Fazit zur Werbung mit Superlativen

Der immer größer werdende Markt macht es seitens des werbenden Unternehmens schier unmöglich, sich von Mitbewerbern abzugrenzen. Das Schalten von Werbung stellt ein nicht wegzudenkendes Marketinginstrument dar, wodurch der interessierte Kunde auf bestimmte Produkte aufmerksam wird.

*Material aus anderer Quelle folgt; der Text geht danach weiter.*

Lemma no_stale_sorted reg es : no_stale_path reg es → no_stale_path reg (sort_by entity_le es).
Proof.
  intros H id a e Ha He Hp. rewrite elem_of_sort_by in He.
  destruct (H id a e Ha He Hp) as [?|[? Hcl]]; [by left|right]. split; [done|].
  intros e'. rewrite elem_of_sort_by. apply Hcl.
Qed.

(** The specification of a whole reconciliation, for entities with distinct
    paths none of which is held by an anchor outside the path index. *)
Section spec.
Context (mint : nat → DurableId) (reg : IdentityRegistry) (es : list Entity).
Context (rev : Revision) (scope : option (gset string)) (n : nat).
Context (Hinj : Inj (=) (=) mint) (Hok : registry_ok reg) (Hfresh : mint_fresh mint reg n).
Context (Huniq : NoDup (e_qualified_path <$> es)) (Hstale : no_stale_path reg es).
Context (reg' : IdentityRegistry) (rc : Reconciliation) (n' : nat).
Context (Hrun : reconcile_impl mint reg es rev scope n = Some (reg', rc, n')).

(** The outcome, in terms of the assignment the passes computed. *)
Record outcome (asg : list (nat * Entity * Binding)) (bound : gset string) : Prop := {
  oc_bindings : rc_bindings rc = (λ x, (e_qualified_path x.1.2, x.2)) <$> asg;
  oc_all : ∀ e, e ∈ es → ∃ i b, (i, e, b) ∈ asg;
  oc_entity : ∀ i e b, (i, e, b) ∈ asg → e ∈ es;
  oc_justified : ∀ i e b, (i, e, b) ∈ asg →
    justified reg scope (λ id, get reg id = None) e b;
  oc_exact : ∀ e id, e ∈ es → by_path reg (e_qualified_path e) = Some id →
    ∃ i h, (i, e, Exact id h) ∈ asg;
  oc_id_inj : ∀ x y, x ∈ asg → y ∈ asg → binding_id x.2 = binding_id y.2 → x = y;
  oc_bound : ∀ id, id ∈ bound ↔ id ∈ (λ x, binding_id x.2) <$> asg;
  oc_review : ∀ id, id ∈ rc_needs_review rc ↔
    ∃ i e b, (i, e, b) ∈ asg ∧ flagged e b ∧ binding_id b = id;
  oc_retired : ∀ id, id ∈ rc_retired rc ↔ retires scope bound reg id;
  oc_retired_nodup : NoDup (rc_retired rc);
  oc_get_bound : ∀ i e b, (i, e, b) ∈ asg →
    get reg' (binding_id b) =
      Some (bound_anchor reg rev e b (if flagged e b then NeedsReview else Active));
  oc_get_retired : ∀ id, retires scope bound reg id → get reg' id = orphan_anchor rev <$> get reg id;
  oc_get_other : ∀ id, id ∉ bound → ¬ retires scope bound reg id → get reg' id = get reg id;
  oc_path : ∀ i e b, (i, e, b) ∈ asg → by_path reg' (e_qualified_path e) = Some (binding_id b);
  oc_path_other : ∀ p, p ∉ e_qualified_path <$> es →
    by_path reg' p = by_path reg p ∨
    by_path reg' p = None ∧ ∃ id a, get reg id = Some a ∧ a_qualified_path a = p ∧
      (retires scope bound reg id ∨ id ∈ bound);
  oc_ok : registry_ok reg';
}.

(** The review loop leaves unbound anchors alone, so the retirement loop
    sees them as they were. *)
Lemma retires_same bound r2 id :
  (id ∉ bound → get r2 id = get reg id) → retires scope bound r2 id ↔ retires scope bound reg id.
Proof.
  intros Hg. unfold retires. split; intros (Hb & Hsc & a & Ha & Hs); rewrite Hg in * by done;
    (split; [done|split; [|eauto]]); erewrite anchor_in_scope_same; try done; by rewrite Hg.
Qed.

(** The registry between the review loop and the retirement loop. *)
Record midway (st : RState) (asg : list (nat * Entity * Binding)) (r2 : IdentityRegistry) : Prop := {
  mw_plan : plan reg scope (sort_by entity_le es) st asg;
  mw_bindings : rc_bindings rc = bindings st;
  mw_review : rc_needs_review rc = needs_review st;
  mw_frame : ∀ id, id ∉ bound_ids st → get r2 id = get reg id;
  mw_get : ∀ i e b, (i, e, b) ∈ asg →
    get r2 (binding_id b) =
      Some (bound_anchor reg rev e b (if flagged e b then NeedsReview else Active));
  mw_path : ∀ i e b, (i, e, b) ∈ asg → by_path r2 (e_qualified_path e) = Some (binding_id b);
  mw_path_other : ∀ p, p ∉ e_qualified_path <$> es →
    by_path r2 p = by_path reg p ∨
    by_path r2 p = None ∧ ∃ id a, get reg id = Some a ∧ a_qualified_path a = p ∧ id ∈ bound_ids st;
  mw_retire : retired_ok rev scope (bound_ids st) r2 (all_ids r2) (reg', rc_retired rc);
}.

Lemma plan_bound st asg i e b :
  plan reg scope (sort_by entity_le es) st asg → (i, e, b) ∈ asg → binding_id b ∈ bound_ids st.
Proof.
  intros Hpl Hin. apply (pi_bound _ _ _ _ _ _ (plan_inv _ _ _ _ _ Hpl)), list_elem_of_fmap.
  by exists (i, e, b).
Qed.

Lemma plan_mem st asg i e b :
  plan reg scope (sort_by entity_le es) st asg → (i, e, b) ∈ asg → e ∈ sort_by entity_le es.
Proof. intros Hpl Hin. eapply list_elem_of_lookup_2. by eapply plan_entity. Qed.

Lemma plan_flagged st asg i e b :
  plan reg scope (sort_by entity_le es) st asg → (i, e, b) ∈ asg →
  binding_id b ∈ needs_review st ↔ flagged e b.
Proof.
  intros Hpl Hin. rewrite (pi_review _ _ _ _ _ _ (plan_inv _ _ _ _ _ Hpl)). split; [|eauto 10].
  intros (i' & e' & b' & Hin' & Hf & Hid).
  by pose proof (plan_id_inj _ _ _ _ _ Hpl _ _ Hin' Hin Hid) as [= -> -> ->].
Qed.

Lemma flagged_anchor st asg i e b r1 :
  plan reg scope (sort_by entity_le es) st asg → (i, e, b) ∈ asg →
  get r1 (binding_id b) = Some (bound_anchor reg rev e b (applied_status reg st b)) →
  registry_ok r1 →
  get (flag_reviews r1 (needs_review st)) (binding_id b) =
    Some (bound_anchor reg rev e b (if flagged e b then NeedsReview else Active)).
Proof.
  intros Hpl Hin Hg Hok1. destruct (flag_reviews_spec r1 (needs_review st) Hok1) as (_ & _ & ->).
  rewrite Hg. pose proof (plan_flagged _ _ _ _ _ Hpl Hin) as Hfl.
  unfold applied_status, bound_anchor. case_decide as Hd; rewrite Hfl in Hd.
  - destruct (flagged e b); [|done]. by destruct (get reg (binding_id b)).
  - destruct (flagged e b); [done|]. destruct (get reg (binding_id b)); [|done].
    rewrite bool_decide_eq_false_2; [done|]. by rewrite Hfl.
Qed.

Lemma spec_midway : ∃ st asg r2, midway st asg r2.
Proof.
  destruct (reconcile_impl_inv _ _ _ _ _ _ _ _ _ Hrun) as (st & r1 & Hst & Hap & Hret & Hb & Hnr).
  set (es' := sort_by entity_le es) in *.
  destruct (run_passes_plan mint reg scope n es' Hinj Hok Hfresh (sorted_paths _ Huniq)) as [asg Hpl].
  rewrite Hst in Hpl. simpl in Hpl.
  destruct (apply_loop_applied reg scope es' st asg rev Hpl (no_stale_sorted _ _ Hstale) [] es' reg)
    as (r1' & Hap' & Hdone); [done| |].
  { exact (applied_nil _ _ _ _ _ _ Hpl (no_stale_sorted _ _ Hstale)). }
  rewrite Hap in Hap'. simplify_eq. pose proof (ap_ok _ _ _ _ _ _ Hdone) as Hok1.
  destruct (flag_reviews_spec r1' (needs_review st) Hok1) as (Hok2 & Hp2 & Hg2).
  exists st, asg, (flag_reviews r1' (needs_review st)). split; auto.
  - intros id Hid. rewrite Hg2, decide_False.
    + apply (ap_frame _ _ _ _ _ _ Hdone). intros i e b Hin _ <-.
      by eapply Hid, plan_bound.
    + rewrite (pi_review _ _ _ _ _ _ (plan_inv _ _ _ _ _ Hpl)).
      intros (i & e & b & Hin & _ & <-). by eapply Hid, plan_bound.
  - intros i e b Hin. eapply flagged_anchor; eauto.
    eapply (ap_get _ _ _ _ _ _ Hdone); eauto using plan_mem.
  - intros i e b Hin. unfold by_path. rewrite Hp2.
    by eapply (ap_path _ _ _ _ _ _ Hdone); eauto using plan_mem.
  - intros p Hp. unfold by_path. rewrite Hp2.
    destruct (ap_path_frame _ _ _ _ _ _ Hdone p) as [H|(H & i & e & b & a & Hin & _ & Ha & Hpa)].
    + unfold es'. by rewrite (sort_by_perm entity_le es).
    + by left.
    + right. split; [done|]. exists (binding_id b), a. eauto using plan_bound.
  - rewrite <- Hret. by apply all_ids_loop.
Qed.

Lemma spec_outcome : ∃ asg bound, outcome asg bound.
Proof.
  destruct spec_midway as (st & asg & r2 & [Hpl Hb Hnr Hframe Hget Hpath Hother [Hok3 Hlist Hnd Hg3 Hp3]]).
  simpl in *. pose proof (plan_inv _ _ _ _ _ Hpl) as Hinv.
  assert (∀ e, e ∈ sort_by entity_le es ↔ e ∈ es) as Hes by (intros; apply elem_of_sort_by).
  assert (∀ id, id ∈ rc_retired rc ↔ retires scope (bound_ids st) reg id) as Hrlist.
  { intros id. rewrite Hlist, (retires_same (bound_ids st) r2 id (Hframe id)).
    unfold all_ids. rewrite elem_of_elements, elem_of_dom. split; [naive_solver|].
    intros Hr. split; [|done]. destruct Hr as (Hb' & _ & a & Ha & _).
    change (is_Some (get r2 id)). rewrite Hframe by done. by exists a. }
  exists asg, (bound_ids st). split; auto.
  - rewrite Hb. apply (pi_bindings _ _ _ _ _ _ Hinv).
  - intros e He. rewrite <- Hes in He. apply list_elem_of_lookup in He as [i He].
    exists i. by apply (plan_all _ _ _ _ _ Hpl).
  - intros i e b Hin. by eapply Hes, plan_mem.
  - intros. by eapply plan_justified.
  - intros e id He Hp. rewrite <- Hes in He. apply list_elem_of_lookup in He as [i He].
    exists i. by apply (plan_exact _ _ _ _ _ Hpl).
  - apply (plan_id_inj _ _ _ _ _ Hpl).
  - apply (pi_bound _ _ _ _ _ _ Hinv).
  - rewrite Hnr. apply (pi_review _ _ _ _ _ _ Hinv).
  - intros i e b Hin. rewrite Hg3, decide_False; [by eapply Hget|].
    rewrite Hrlist. intros (Hx & _). by eapply Hx, plan_bound.
  - intros id Hr. rewrite Hg3, decide_True by by apply Hrlist. rewrite Hframe; [done|apply Hr].
  - intros id Hb' Hr. rewrite Hg3, decide_False by by rewrite Hrlist. by apply Hframe.
  - intros i e b Hin. destruct (Hp3 (e_qualified_path e)) as [->|(_ & id & a & Hid & Ha & Hpa)];
      [by eapply Hpath|]. exfalso. apply Hrlist in Hid as (Hnb & _ & a' & Ha' & Hlive).
    rewrite Hframe in Ha by done. pose proof (plan_mem _ _ _ _ _ Hpl Hin) as He.
    destruct (Hstale _ _ _ Ha (proj1 (Hes e) He) Hpa) as [Hbp|[Hdead _]]; [|naive_solver].
    apply list_elem_of_lookup in He as [j He].
    destruct (plan_exact _ _ _ _ _ Hpl j e id He Hbp) as [h Hex].
    by eapply Hnb, (plan_bound _ _ _ _ _ Hpl Hex).
  - intros p Hp. destruct (Hp3 p) as [->|(-> & id & a & Hid & Ha & Hpa)].
    + destruct (Hother p Hp) as [?|(? & id & a & ? & ? & ?)]; [by left|]. right. split; [done|].
      exists id, a. auto.
    + right. split; [done|]. apply Hrlist in Hid as Hr. exists id, a.
      rewrite <- Hframe by apply Hr. auto.
Qed.
End spec.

Die Vielzahl der Anbieter führt jedoch dazu, dass Unsicherheiten bestehen, wer das „bessere“ Produkt anbietet bzw. wer am zuverlässigsten agiert. Die Verwendung von einprägsamen Werbeslogans ist insofern ein geeignetes Mittel, um einen größeren Adressatenkreis anzusprechen. Bevor eine Werbekampagne mit Superlativen ausgerollt wird, sollte sorgfältig geprüft werden, ob die konkrete Werbeform zulässig ist. Andernfalls können schnell hohe finanzielle Schäden entstehen.